──────── RECORD EXTRACTS ────────

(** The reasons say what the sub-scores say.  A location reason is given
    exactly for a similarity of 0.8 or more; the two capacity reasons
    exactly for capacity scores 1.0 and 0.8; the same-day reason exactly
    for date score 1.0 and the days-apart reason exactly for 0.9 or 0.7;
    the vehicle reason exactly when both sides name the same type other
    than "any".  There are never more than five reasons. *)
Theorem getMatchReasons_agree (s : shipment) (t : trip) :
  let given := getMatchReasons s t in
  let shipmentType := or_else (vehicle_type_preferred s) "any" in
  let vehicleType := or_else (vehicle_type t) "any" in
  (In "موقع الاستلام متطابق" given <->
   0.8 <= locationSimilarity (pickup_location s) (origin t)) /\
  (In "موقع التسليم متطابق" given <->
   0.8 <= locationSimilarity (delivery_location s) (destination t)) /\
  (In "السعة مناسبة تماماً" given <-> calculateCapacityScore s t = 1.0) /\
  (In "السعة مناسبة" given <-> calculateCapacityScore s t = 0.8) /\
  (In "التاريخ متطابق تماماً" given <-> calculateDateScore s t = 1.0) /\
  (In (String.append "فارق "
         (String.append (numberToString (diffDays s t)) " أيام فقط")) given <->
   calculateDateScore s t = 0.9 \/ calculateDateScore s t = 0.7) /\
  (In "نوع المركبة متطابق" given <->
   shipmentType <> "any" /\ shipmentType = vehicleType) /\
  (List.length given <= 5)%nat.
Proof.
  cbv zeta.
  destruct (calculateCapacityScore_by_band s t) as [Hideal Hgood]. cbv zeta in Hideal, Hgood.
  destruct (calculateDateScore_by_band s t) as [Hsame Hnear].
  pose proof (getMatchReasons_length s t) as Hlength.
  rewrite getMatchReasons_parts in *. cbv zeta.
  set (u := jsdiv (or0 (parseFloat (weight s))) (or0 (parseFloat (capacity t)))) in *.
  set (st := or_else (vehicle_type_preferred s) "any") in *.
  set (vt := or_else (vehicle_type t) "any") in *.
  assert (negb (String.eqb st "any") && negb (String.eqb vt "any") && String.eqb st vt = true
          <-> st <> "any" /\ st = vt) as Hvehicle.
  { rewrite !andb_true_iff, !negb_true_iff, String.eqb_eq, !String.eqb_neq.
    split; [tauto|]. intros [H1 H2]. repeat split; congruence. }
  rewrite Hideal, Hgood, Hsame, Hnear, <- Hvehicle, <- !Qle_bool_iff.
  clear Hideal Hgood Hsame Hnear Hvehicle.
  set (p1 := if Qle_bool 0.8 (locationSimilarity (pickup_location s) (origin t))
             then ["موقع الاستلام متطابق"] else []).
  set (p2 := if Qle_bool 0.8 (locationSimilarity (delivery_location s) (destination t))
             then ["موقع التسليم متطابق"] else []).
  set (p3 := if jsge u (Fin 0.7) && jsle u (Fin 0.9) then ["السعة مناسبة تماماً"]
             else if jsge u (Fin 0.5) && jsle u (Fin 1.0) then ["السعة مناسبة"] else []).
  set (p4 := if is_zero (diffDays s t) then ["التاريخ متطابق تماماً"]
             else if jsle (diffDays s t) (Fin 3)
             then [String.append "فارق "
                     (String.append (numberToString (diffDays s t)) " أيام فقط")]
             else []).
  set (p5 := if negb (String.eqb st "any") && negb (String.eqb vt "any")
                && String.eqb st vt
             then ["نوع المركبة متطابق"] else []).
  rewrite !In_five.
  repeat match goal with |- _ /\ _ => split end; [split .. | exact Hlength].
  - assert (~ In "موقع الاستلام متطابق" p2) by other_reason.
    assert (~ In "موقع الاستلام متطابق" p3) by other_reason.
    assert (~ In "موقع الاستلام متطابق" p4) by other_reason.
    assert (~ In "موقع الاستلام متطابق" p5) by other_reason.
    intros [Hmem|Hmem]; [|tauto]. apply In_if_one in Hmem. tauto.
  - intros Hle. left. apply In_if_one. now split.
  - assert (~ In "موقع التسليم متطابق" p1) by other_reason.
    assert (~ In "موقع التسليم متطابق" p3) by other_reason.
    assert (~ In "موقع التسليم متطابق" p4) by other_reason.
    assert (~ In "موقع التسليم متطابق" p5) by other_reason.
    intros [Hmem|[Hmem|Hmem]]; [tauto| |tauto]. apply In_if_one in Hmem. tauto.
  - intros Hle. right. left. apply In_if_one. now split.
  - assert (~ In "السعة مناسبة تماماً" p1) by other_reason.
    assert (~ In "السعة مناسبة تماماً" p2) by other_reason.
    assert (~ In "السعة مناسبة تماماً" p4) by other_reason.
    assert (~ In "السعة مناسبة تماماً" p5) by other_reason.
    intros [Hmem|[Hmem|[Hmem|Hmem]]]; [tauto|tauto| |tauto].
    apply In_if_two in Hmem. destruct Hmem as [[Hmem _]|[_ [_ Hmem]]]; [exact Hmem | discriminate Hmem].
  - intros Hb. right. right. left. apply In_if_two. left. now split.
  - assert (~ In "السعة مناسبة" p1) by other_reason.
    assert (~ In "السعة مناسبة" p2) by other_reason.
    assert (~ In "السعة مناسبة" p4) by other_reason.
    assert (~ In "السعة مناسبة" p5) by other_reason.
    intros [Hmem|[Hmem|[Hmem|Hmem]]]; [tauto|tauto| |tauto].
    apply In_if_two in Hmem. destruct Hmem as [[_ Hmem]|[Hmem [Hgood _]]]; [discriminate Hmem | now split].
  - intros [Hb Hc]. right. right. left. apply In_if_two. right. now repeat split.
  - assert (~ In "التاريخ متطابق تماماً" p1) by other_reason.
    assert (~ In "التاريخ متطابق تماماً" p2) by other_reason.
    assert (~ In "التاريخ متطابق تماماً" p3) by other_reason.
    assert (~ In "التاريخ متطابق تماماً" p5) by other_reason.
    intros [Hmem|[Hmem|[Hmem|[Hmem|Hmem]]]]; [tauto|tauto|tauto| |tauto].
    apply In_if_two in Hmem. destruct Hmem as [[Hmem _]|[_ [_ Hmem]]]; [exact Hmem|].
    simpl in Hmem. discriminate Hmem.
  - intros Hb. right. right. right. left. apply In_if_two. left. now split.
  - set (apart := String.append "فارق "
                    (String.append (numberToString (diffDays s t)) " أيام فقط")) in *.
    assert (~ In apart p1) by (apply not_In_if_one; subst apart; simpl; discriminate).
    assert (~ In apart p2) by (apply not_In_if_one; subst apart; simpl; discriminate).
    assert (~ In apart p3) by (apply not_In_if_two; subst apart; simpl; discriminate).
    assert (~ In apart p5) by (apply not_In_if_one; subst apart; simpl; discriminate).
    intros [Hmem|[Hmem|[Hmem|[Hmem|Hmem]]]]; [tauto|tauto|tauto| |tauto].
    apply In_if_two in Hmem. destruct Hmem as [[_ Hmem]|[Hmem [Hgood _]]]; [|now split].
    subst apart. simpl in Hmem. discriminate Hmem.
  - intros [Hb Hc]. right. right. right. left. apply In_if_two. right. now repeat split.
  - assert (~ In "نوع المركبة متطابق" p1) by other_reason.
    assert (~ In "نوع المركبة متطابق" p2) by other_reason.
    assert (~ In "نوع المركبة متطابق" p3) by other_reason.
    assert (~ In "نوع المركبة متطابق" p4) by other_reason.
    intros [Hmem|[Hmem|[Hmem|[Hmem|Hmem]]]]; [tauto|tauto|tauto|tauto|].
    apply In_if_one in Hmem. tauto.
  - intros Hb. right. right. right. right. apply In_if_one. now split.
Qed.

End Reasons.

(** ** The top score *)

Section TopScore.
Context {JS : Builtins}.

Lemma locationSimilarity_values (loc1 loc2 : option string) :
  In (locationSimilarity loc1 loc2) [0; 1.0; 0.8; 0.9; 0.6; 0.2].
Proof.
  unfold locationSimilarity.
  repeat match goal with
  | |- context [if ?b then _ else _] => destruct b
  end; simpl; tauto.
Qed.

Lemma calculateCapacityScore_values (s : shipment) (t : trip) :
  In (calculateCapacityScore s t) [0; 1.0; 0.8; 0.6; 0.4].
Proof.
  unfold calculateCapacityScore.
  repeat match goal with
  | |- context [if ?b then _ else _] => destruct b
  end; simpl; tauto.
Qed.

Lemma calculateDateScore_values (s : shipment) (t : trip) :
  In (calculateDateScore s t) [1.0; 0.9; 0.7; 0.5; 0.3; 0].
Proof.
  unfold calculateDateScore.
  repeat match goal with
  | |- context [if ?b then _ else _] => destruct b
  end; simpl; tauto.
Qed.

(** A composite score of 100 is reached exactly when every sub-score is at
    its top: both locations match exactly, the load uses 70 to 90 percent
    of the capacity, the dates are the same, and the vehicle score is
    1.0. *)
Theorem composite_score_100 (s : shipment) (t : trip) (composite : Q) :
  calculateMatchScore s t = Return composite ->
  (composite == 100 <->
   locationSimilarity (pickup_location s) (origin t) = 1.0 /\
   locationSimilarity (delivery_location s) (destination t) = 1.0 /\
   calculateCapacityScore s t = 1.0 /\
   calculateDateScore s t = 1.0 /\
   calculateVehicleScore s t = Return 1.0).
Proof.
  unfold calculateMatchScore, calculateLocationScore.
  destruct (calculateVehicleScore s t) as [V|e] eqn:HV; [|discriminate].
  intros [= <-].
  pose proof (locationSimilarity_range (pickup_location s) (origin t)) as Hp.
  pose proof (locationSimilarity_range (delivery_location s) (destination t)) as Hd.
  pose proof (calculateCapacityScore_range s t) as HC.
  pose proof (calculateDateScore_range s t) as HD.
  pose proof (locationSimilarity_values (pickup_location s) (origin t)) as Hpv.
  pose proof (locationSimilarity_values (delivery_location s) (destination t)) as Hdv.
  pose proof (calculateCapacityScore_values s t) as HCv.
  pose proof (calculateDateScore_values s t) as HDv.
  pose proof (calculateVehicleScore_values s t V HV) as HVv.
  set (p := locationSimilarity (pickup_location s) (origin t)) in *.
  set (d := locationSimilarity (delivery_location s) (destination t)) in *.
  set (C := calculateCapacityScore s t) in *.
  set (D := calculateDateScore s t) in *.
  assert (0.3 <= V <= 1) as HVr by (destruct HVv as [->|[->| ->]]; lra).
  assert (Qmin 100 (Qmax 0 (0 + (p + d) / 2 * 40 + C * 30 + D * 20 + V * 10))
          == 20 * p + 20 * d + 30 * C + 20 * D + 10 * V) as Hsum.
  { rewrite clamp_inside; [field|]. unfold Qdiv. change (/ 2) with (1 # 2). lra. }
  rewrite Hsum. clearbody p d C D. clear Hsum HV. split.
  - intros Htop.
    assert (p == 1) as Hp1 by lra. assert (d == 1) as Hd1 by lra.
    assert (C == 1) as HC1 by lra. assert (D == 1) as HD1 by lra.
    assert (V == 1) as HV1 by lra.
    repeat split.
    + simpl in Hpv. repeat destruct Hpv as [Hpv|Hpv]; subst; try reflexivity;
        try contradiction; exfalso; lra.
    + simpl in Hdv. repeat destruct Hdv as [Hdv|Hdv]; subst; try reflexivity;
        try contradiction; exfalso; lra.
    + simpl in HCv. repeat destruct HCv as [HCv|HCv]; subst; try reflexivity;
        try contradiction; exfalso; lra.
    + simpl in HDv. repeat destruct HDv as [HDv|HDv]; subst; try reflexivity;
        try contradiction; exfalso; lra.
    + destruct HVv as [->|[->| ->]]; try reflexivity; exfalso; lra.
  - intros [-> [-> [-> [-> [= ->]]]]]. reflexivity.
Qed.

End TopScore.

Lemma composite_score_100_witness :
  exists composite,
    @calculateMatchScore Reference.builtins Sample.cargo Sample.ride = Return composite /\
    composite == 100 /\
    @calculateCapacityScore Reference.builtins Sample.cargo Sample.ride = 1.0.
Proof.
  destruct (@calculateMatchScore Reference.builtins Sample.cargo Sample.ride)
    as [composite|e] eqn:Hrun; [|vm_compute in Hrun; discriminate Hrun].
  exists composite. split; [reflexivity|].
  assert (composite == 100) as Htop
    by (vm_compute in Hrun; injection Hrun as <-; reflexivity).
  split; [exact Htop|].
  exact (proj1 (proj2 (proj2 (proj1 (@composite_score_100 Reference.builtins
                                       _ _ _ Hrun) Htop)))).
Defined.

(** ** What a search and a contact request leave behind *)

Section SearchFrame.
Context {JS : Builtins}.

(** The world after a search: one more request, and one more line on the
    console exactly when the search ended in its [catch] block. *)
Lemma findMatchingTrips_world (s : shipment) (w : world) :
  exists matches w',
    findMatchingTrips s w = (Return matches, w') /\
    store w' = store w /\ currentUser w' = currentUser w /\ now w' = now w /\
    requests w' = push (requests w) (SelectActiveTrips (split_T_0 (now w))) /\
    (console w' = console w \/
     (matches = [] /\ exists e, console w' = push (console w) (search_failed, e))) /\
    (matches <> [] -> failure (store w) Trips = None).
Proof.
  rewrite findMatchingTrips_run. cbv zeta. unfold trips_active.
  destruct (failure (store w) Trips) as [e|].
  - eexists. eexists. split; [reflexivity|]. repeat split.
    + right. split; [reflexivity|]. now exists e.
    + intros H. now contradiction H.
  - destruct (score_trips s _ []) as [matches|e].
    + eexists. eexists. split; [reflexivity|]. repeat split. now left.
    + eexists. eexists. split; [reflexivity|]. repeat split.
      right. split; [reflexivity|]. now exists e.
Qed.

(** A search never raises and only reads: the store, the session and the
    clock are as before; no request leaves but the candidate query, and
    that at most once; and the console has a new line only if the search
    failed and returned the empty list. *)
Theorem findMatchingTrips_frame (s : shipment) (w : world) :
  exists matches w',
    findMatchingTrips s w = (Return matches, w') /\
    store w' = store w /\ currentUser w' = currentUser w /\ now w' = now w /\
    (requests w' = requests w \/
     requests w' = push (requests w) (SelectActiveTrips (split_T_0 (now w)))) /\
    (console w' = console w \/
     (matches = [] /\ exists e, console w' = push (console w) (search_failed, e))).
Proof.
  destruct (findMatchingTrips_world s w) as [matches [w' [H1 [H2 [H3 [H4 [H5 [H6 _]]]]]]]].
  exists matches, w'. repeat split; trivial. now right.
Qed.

────────

#### ABOUT THIS TASK
All lines that contain the word "Reference" should be copied from the listing.

#### SOLVED EXERCISE
    @calculateMatchScore Reference.builtins Sample.cargo Sample.ride = Return composite /\
    @calculateCapacityScore Reference.builtins Sample.cargo Sample.ride = 1.0.
  destruct (@calculateMatchScore Reference.builtins Sample.cargo Sample.ride)
  exact (proj1 (proj2 (proj2 (proj1 (@composite_score_100 Reference.builtins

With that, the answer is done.